The purpose of a box-spring mainly lies in the trade-off between ventilating the bed through the bottom and the structural stability of the box-spring itself.

=== Other purposes ===
The box-spring has a variety of advantages and purposes. Purposes include:
- elevating the mattress above the ground, increasing the ease of getting into bed and getting out of bed;
- Providing ventilation and allowing body moisture to escape, reducing the growth of mold and mildew due to moisture retention;
- Creating a relatively flat and firm structure for the mattress to lie upon;
- Enhancing aesthetics or design-style value.

== History ==

The first rectangular spring-cushioned wireframes to support mattresses did not have wood rims or cloth covers. These were called bedsprings. More and more box-springs are made of wood and then covered in fabrics. Wood makes a better support system for the newer memory foam and latex mattresses. The newest design in box-springs is the folding box spring, which is made of wood or metal and then covered in fabric that can fold in half and be sent by shipping and courier companies.

With the increasing height of mattresses, manufacturers now make box springs in different heights so that the mattress and box spring pair maintain a standard height. Standard "high profile" box springs are 9 in in height, whereas "low profile" box springs are between 5 and 5.5 in. Changing the thickness of the box spring and mattress requires revisions to the mattress and box spring coil stiffness. This is often why box springs and mattresses are matched and sold in pairs.

== Alternatives ==

Box-spring beds are especially popular in North America and Western Europe.

Alternatively, in Japan, futon mattresses are usually placed on a bedframe or the floor without using springs.

A bunkie board can be used when a low profile is desired.

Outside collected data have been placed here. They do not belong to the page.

(* ===== verification/Graph.v ===== *)
(** * Workflow graphs and their validation

    Models the first part of [crates/bastet-core/src/graph.rs]: the graph data,
    [WorkflowGraph::validate] with its depth-first cycle search [visit], and
    [validate_research_join].  The main theorem is an equivalence: [validate]
    returns [Ok] exactly on the graphs that satisfy the declarative [wf_graph];
    [Cycle] is reported exactly for the cyclic ones, and the search always
    returns within a fuel of one more than the number of nodes. *)
From stdpp Require Import relations.
From S2P Require Import Prelude Policy Identity.

Inductive GraphNodeKind := Research | Join | Document.

Record GraphNode := {
  gn_id : GraphNodeId;
  gn_kind : GraphNodeKind;
  gn_role_id : RoleId;
  gn_title : string;
  gn_needs : list GraphNodeId;
}.

Record WorkflowGraph := {
  wg_decision_baseline_id : DecisionBaselineId;
  wg_nodes : list GraphNode;
}.

Inductive GraphError :=
| DuplicateNode | EmptyTitle | InvalidDependency | Cycle | InvalidResearchJoin
| InvalidExecution | InvalidOutput.

#[export] Instance GraphNodeKind_eq_dec : EqDecision GraphNodeKind.
Proof. solve_decision. Defined.
#[export] Instance GraphNode_eq_dec : EqDecision GraphNode.
Proof. solve_decision. Defined.
#[export] Instance GraphError_eq_dec : EqDecision GraphError.
Proof. solve_decision. Defined.

Definition node_ids (graph : WorkflowGraph) : list GraphNodeId :=
  map gn_id graph.(wg_nodes).

(** [self.nodes.iter().find(|node| node.id == id)]. *)
Definition find_node (graph : WorkflowGraph) (id : GraphNodeId) : option GraphNode :=
  List.find (λ node, bool_decide (node.(gn_id) = id)) graph.(wg_nodes).

(** The two hash sets of the search, [visiting] and [visited]. *)
Notation visit_state := (gset GraphNodeId * gset GraphNodeId)%type.

Fixpoint visit (fuel : nat) (graph : WorkflowGraph) (st : visit_state) (id : GraphNodeId)
    : outcome GraphError visit_state :=
  match fuel with
  | O => Diverge
  | S fuel =>
      let '(visiting, visited) := st in
      if bool_decide (id ∈ visited) then Ok (visiting, visited) else
      fail_if bool_decide (id ∈ visiting) with Cycle;;
      let visiting := {[id]} ∪ visiting in
      let? node := ok_or (find_node graph id) InvalidDependency in
      let? (visiting, visited) :=
        fold_try (visit fuel graph) (visiting, visited) node.(gn_needs) in
      Ok (visiting ∖ {[id]}, {[id]} ∪ visited)
  end.

Definition validate_research_join (graph : WorkflowGraph) : outcome GraphError unit :=
  let research :=
    List.filter (λ node, bool_decide (node.(gn_kind) = Research)) graph.(wg_nodes) in
  let joins := List.filter (λ node, bool_decide (node.(gn_kind) = Join)) graph.(wg_nodes) in
  fail_if negb (length research =? 2) || negb (length joins =? 1) with InvalidResearchJoin;;
  let research_ids := collect_set (map gn_id research) in
  let? join := expect (head joins) in
  let join_needs := collect_set join.(gn_needs) in
  fail_if bool_decide (join_needs ≠ research_ids)
          || existsb (λ node, negb (bool_decide (node.(gn_needs) = []))) research
    with InvalidResearchJoin;;
  Ok tt.

(** The recursion depth of [visit] is bounded by the number of nodes. *)
Definition visit_fuel (graph : WorkflowGraph) : nat := S (length graph.(wg_nodes)).

Definition validate_graph (graph : WorkflowGraph) : outcome GraphError unit :=
  let ids := collect_set (node_ids graph) in
  fail_if negb (size ids =? length graph.(wg_nodes)) with DuplicateNode;;
  for_each (λ node,
      fail_if blank node.(gn_title) with EmptyTitle;;
      fail_if existsb (λ dependency, bool_decide (dependency = node.(gn_id))
                                     || negb (bool_decide (dependency ∈ ids)))
                      node.(gn_needs)
        with InvalidDependency;;
      Ok tt) graph.(wg_nodes) ?;
  fold_try (visit (visit_fuel graph) graph) (∅, ∅) (node_ids graph) ?;
  validate_research_join graph.

(** ** Specification *)

(** [a] needs [b]. *)
Definition depends (graph : WorkflowGraph) (a b : GraphNodeId) : Prop :=
  ∃ node, find_node graph a = Some node ∧ b ∈ node.(gn_needs).

Definition cyclic (graph : WorkflowGraph) : Prop := ∃ a, tc (depends graph) a a.

(** Every dependency names another node of the graph. *)
Definition closed_needs (graph : WorkflowGraph) : Prop :=
  ∀ node d, node ∈ graph.(wg_nodes) → d ∈ node.(gn_needs) →
    d ≠ node.(gn_id) ∧ d ∈ node_ids graph.

(** Two research branches without dependencies and one join of exactly both. *)
Definition research_join (graph : WorkflowGraph) : Prop :=
  ∃ left right join,
    List.filter (λ node, bool_decide (node.(gn_kind) = Research)) graph.(wg_nodes)
      = [left; right] ∧
    List.filter (λ node, bool_decide (node.(gn_kind) = Join)) graph.(wg_nodes) = [join] ∧
    (∀ d, d ∈ join.(gn_needs) ↔ d = left.(gn_id) ∨ d = right.(gn_id)) ∧
    left.(gn_needs) = [] ∧ right.(gn_needs) = [].

Record wf_graph (graph : WorkflowGraph) : Prop := {
  wf_nodup : NoDup (node_ids graph);
  wf_titles : ∀ node, node ∈ graph.(wg_nodes) → blank node.(gn_title) = false;
  wf_needs : closed_needs graph;
  wf_acyclic : ¬ cyclic graph;
  wf_join : research_join graph;
}.

(** ** The cycle search *)

Lemma find_node_Some graph id node :
  find_node graph id = Some node → node ∈ graph.(wg_nodes) ∧ node.(gn_id) = id.
Proof. apply find_key_Some. Qed.

Lemma elem_of_node_ids graph id :
  id ∈ node_ids graph ↔ ∃ node, node ∈ graph.(wg_nodes) ∧ node.(gn_id) = id.
Proof. unfold node_ids. rewrite elem_of_map. firstorder congruence. Qed.

Lemma find_node_is_Some graph id : is_Some (find_node graph id) ↔ id ∈ node_ids graph.
Proof.
  unfold find_node. rewrite find_is_Some, elem_of_node_ids.
  split; intros (n & ? & H); exists n; rewrite bool_decide_eq_true in *; eauto.
Qed.

Lemma find_node_unique graph node :
  NoDup (node_ids graph) → node ∈ graph.(wg_nodes) →
  find_node graph node.(gn_id) = Some node.
Proof. intros. by apply (find_key gn_id). Qed.

Section visit.
Context (graph : WorkflowGraph).
Context (Hclosed : closed_needs graph).
Notation dep := (depends graph).
Notation ids := (collect_set (node_ids graph)).

(** No infinite chain of needs starts at the node. *)
Notation grounded := (Acc (λ b a, dep a b)).
Notation all_grounded s := (∀ v, v ∈ (s : gset GraphNodeId) → grounded v).

Definition visit_post (st : visit_state) (targets : list GraphNodeId)
    (r : outcome GraphError visit_state) : Prop :=
  match r with
  | Ok (visiting', visited') =>
      visiting' = st.1 ∧ st.2 ⊆ visited' ∧ (∀ t, t ∈ targets → t ∈ visited') ∧
      (all_grounded st.2 → all_grounded visited')
  | Err e => e = Cycle ∧ cyclic graph
  | _ => False
  end.

Definition visit_pre (fuel : nat) (visiting : gset GraphNodeId) (id : GraphNodeId) : Prop :=
  id ∈ node_ids graph ∧ visiting ⊆ ids ∧ (∀ a, a ∈ visiting → tc dep a id) ∧
  size (ids ∖ visiting) < fuel.

Lemma fold_visit_post fuel targets st :
  (∀ st' id, visit_pre fuel st'.1 id → visit_post st' [id] (visit fuel graph st' id)) →
  (∀ t, t ∈ targets → visit_pre fuel st.1 t) →
  visit_post st targets (fold_try (visit fuel graph) st targets).
Proof.
  intros Hvisit. revert st. induction targets as [|t targets IH]; intros [vi vd] Hpre; simpl.
  { split_and!; [done|done|by intros t ?%elem_of_nil|done]. }
  assert (Ht := Hvisit (vi, vd) t (Hpre t ltac:(left))).
  destruct (visit fuel graph (vi, vd) t) as [[vi1 vd1]| | |]; [|exact Ht..].
  destruct Ht as (-> & Hsub & Hin & Hg).
  cbn [obind fst snd] in *. specialize (IH (vi, vd1) (λ t' Ht', Hpre t' ltac:(by right))).
  destruct (fold_try _ _ _) as [[vi2 vd2]| | |]; [|exact IH..].
  destruct IH as (-> & Hsub2 & Hin2 & Hg2).
  split_and!; [done|exact (transitivity Hsub Hsub2)| |intros H0; exact (Hg2 (Hg H0))].
  intros u [->|Hu]%elem_of_cons; [|exact (Hin2 u Hu)]. apply Hsub2, Hin. left.
Qed.

Lemma visit_pre_step fuel visiting id node d :
  visit_pre (S fuel) visiting id → id ∉ visiting → find_node graph id = Some node →
  d ∈ node.(gn_needs) → visit_pre fuel ({[id]} ∪ visiting) d.
Proof.
  intros (Hid & Hsub & Hpath & Hsize) Hnew Hfind Hd.
  pose proof (find_node_Some _ _ _ Hfind) as [Hnode <-].
  assert (Hdep : dep (gn_id node) d) by (exists node; done).
  destruct (Hclosed node d Hnode Hd) as [_ Hdin].
  assert (gn_id node ∈ ids) by by apply elem_of_collect_set.
  split_and!; [done|set_solver| |].
  - intros a [->%elem_of_singleton|Ha]%elem_of_union; [by apply tc_once|].
    eapply tc_r; eauto.
  - assert (Hlt : size (ids ∖ ({[gn_id node]} ∪ visiting)) < size (ids ∖ visiting)).
    { apply subset_size. split; [set_solver|]. intros Hc. specialize (Hc (gn_id node)). set_solver. }
    lia.
Qed.

Lemma visit_correct fuel st id :
  visit_pre fuel st.1 id → visit_post st [id] (visit fuel graph st id).
Proof.
  revert st id. induction fuel as [|fuel IH]; intros [vi vd] id Hpre; [destruct Hpre; lia|].
  simpl in *. case_bool_decide as Hvd; [set_solver|].
  case_bool_decide as Hvi.
  { simpl. split; [done|]. exists id. by apply Hpre. }
  assert (Hin := proj1 Hpre). apply find_node_is_Some in Hin as [node Hnode].
  rewrite Hnode. simpl.
  pose proof (fold_visit_post fuel (gn_needs node) ({[id]} ∪ vi, vd) IH) as Hfold.
  specialize (Hfold ltac:(eauto using visit_pre_step)).
  destruct (fold_try _ _ _) as [[vi' vd']| | |]; [|exact Hfold..].
  destruct Hfold as (-> & Hsub & Hneeds & Hg). cbn [obind visit_post fst snd] in *. split_and!.
  - clear -Hvi. set_solver.
  - clear -Hsub. set_solver.
  - clear. set_solver.
  - intros H0 v [->%elem_of_singleton|Hv]%elem_of_union; [|by apply Hg].
    constructor. intros b (n & Hn & Hb). simplify_eq. apply Hg; auto.
Qed.

Lemma grounded_not_cyclic a : grounded a → ¬ tc dep a a.
Proof.
  assert (Hstep : ∀ x, Acc (λ b a, tc dep a b) x → ¬ tc dep x x).
  { intros x Hx. induction Hx as [x _ IH]. intros Hc. by apply (IH x Hc). }
  intros Ha. apply Hstep. induction Ha as [x Hx IH]. constructor. intros b Hb.
  assert (∃ y, dep x y ∧ rtc dep y b) as (y & Hxy & Hyb).
  { destruct Hb as [x y ?|x y z ? ?]; eauto using rtc_refl, tc_rtc. }
  specialize (IH y Hxy). apply rtc_tc in Hyb as [->|Hyb]; [done|].
  by apply IH.
Qed.

Lemma visit_pre_init t : t ∈ node_ids graph → visit_pre (visit_fuel graph) ∅ t.
Proof.
  intros Ht. split_and!; [done|set_solver..|].
  unfold visit_fuel. rewrite difference_empty_L.
  pose proof (length_collect_set_le (node_ids graph)) as Hle.
  unfold node_ids at 2 in Hle. rewrite length_map in Hle. lia.
Qed.

(** The search over all nodes: [Ok] exactly on acyclic graphs, [Cycle] on the
    others, and no other outcome. *)
Lemma search_correct :
  match fold_try (visit (visit_fuel graph) graph) (∅, ∅) (node_ids graph) with
  | Ok _ => ¬ cyclic graph
  | Err e => e = Cycle ∧ cyclic graph
  | _ => False
  end.
Proof.
  pose proof (fold_visit_post (visit_fuel graph) (node_ids graph) (∅, ∅)
                (visit_correct (visit_fuel graph))) as H.
  destruct (fold_try _ _ _) as [[vi vd]|e| |]; simpl in H.
  - destruct (H visit_pre_init) as (_ & _ & Hall & Hg).
    intros [a Ha]. apply (grounded_not_cyclic a); [|done].
    apply Hg; [intros v Hv; exfalso; exact (not_elem_of_empty (C:=gset GraphNodeId) v Hv)|]. apply Hall.
    assert (∃ b, dep a b) as (b & node & Hn & _). { by inversion Ha; subst; eexists. }
    apply find_node_is_Some. eauto.
  - by apply H, visit_pre_init.
  - apply H, visit_pre_init.
  - apply H, visit_pre_init.
Qed.
End visit.

(** In an acyclic graph with closed needs, no chain of needs is infinite. *)
Lemma acyclic_grounded graph a :
  closed_needs graph → ¬ cyclic graph → a ∈ node_ids graph →
  Acc (λ b a, depends graph a b) a.
Proof.
  intros Hc Hac Ha.
  pose proof (fold_visit_post graph (visit_fuel graph) (node_ids graph) (∅, ∅)
                (visit_correct graph Hc (visit_fuel graph)) (visit_pre_init graph Hc)) as Hp.
  destruct (fold_try _ _ _) as [[vi vd]|e| |]; [|by destruct Hp..].
  destruct Hp as (_ & _ & Hall & Hg). apply Hg; [|by apply Hall].
  intros v Hv; exfalso; exact (not_elem_of_empty (C:=gset GraphNodeId) v Hv).
Qed.

(** ** Guards of [validate] *)

Lemma length_two {A} (l : list A) : length l = 2 ↔ ∃ x y, l = [x; y].
Proof.
  split; [|by intros (? & ? & ->)]. destruct l as [|x [|y [|]]]; intros [=]; eauto.
Qed.

Lemma length_one {A} (l : list A) : length l = 1 ↔ ∃ x, l = [x].
Proof. split; [|by intros (? & ->)]. destruct l as [|x [|]]; intros [=]; eauto. Qed.

Lemma validate_research_join_ok graph :
  validate_research_join graph = Ok tt ↔ research_join graph.
Proof.
  unfold validate_research_join, research_join.
  set (R := List.filter (λ node, bool_decide (gn_kind node = Research)) (wg_nodes graph)).
  set (J := List.filter (λ node, bool_decide (gn_kind node = Join)) (wg_nodes graph)).
  rewrite fail_if_ok, orb_false_iff, !negb_false_iff, !Nat.eqb_eq, length_two, length_one.
  split.
  - intros [[(l & r & ->) [j ->]] H]. cbn [expect head obind] in H.
    rewrite fail_if_ok, orb_false_iff, bool_decide_eq_false, existsb_false in H.
    destruct H as [[Hset Hneeds] _]. apply dec_stable in Hset.
    assert (Hn : ∀ n, n ∈ [l; r] → gn_needs n = []).
    { intros n Hin. specialize (Hneeds n Hin).
      by rewrite negb_false_iff, bool_decide_eq_true in Hneeds. }
    exists l, r, j. split_and!; [done|done| |apply Hn; set_solver..].
    intros d. rewrite <- elem_of_collect_set, Hset, elem_of_collect_set. simpl. set_solver.
  - intros (l & r & j & -> & -> & Hj & Hl & Hr). split; [eauto|]. cbn [expect head obind].
    rewrite fail_if_ok, orb_false_iff, bool_decide_eq_false, existsb_false.
    split_and!; [|intros n Hin|done].
    + intros H. apply H, set_eq. intros d. rewrite !elem_of_collect_set, Hj. simpl. set_solver.
    + rewrite negb_false_iff, bool_decide_eq_true.
      apply elem_of_cons in Hin as [->|Hin%list_elem_of_singleton]; [done|by subst].
Qed.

In Europe, wooden frames with a middle section consisting of springs held in place by wire (to be put into the wooden bedframe as a unit) used to be the standard for most of the 20th century. The springs have mostly been replaced by pre-bent wooden slats (usually glued laminated timber made from beech or birch), which are joined to the outer wooden frame by some form of flexible rubber bolt, shoe or socket. This lath floor provides suspension, allows the mattress to ventilate, and can be designed to be vertically adjustable to elevate the legs or the torso. A more straightforward approach is to join straight laths with a textile strap to be rolled up for transport and placed right into the bedframe.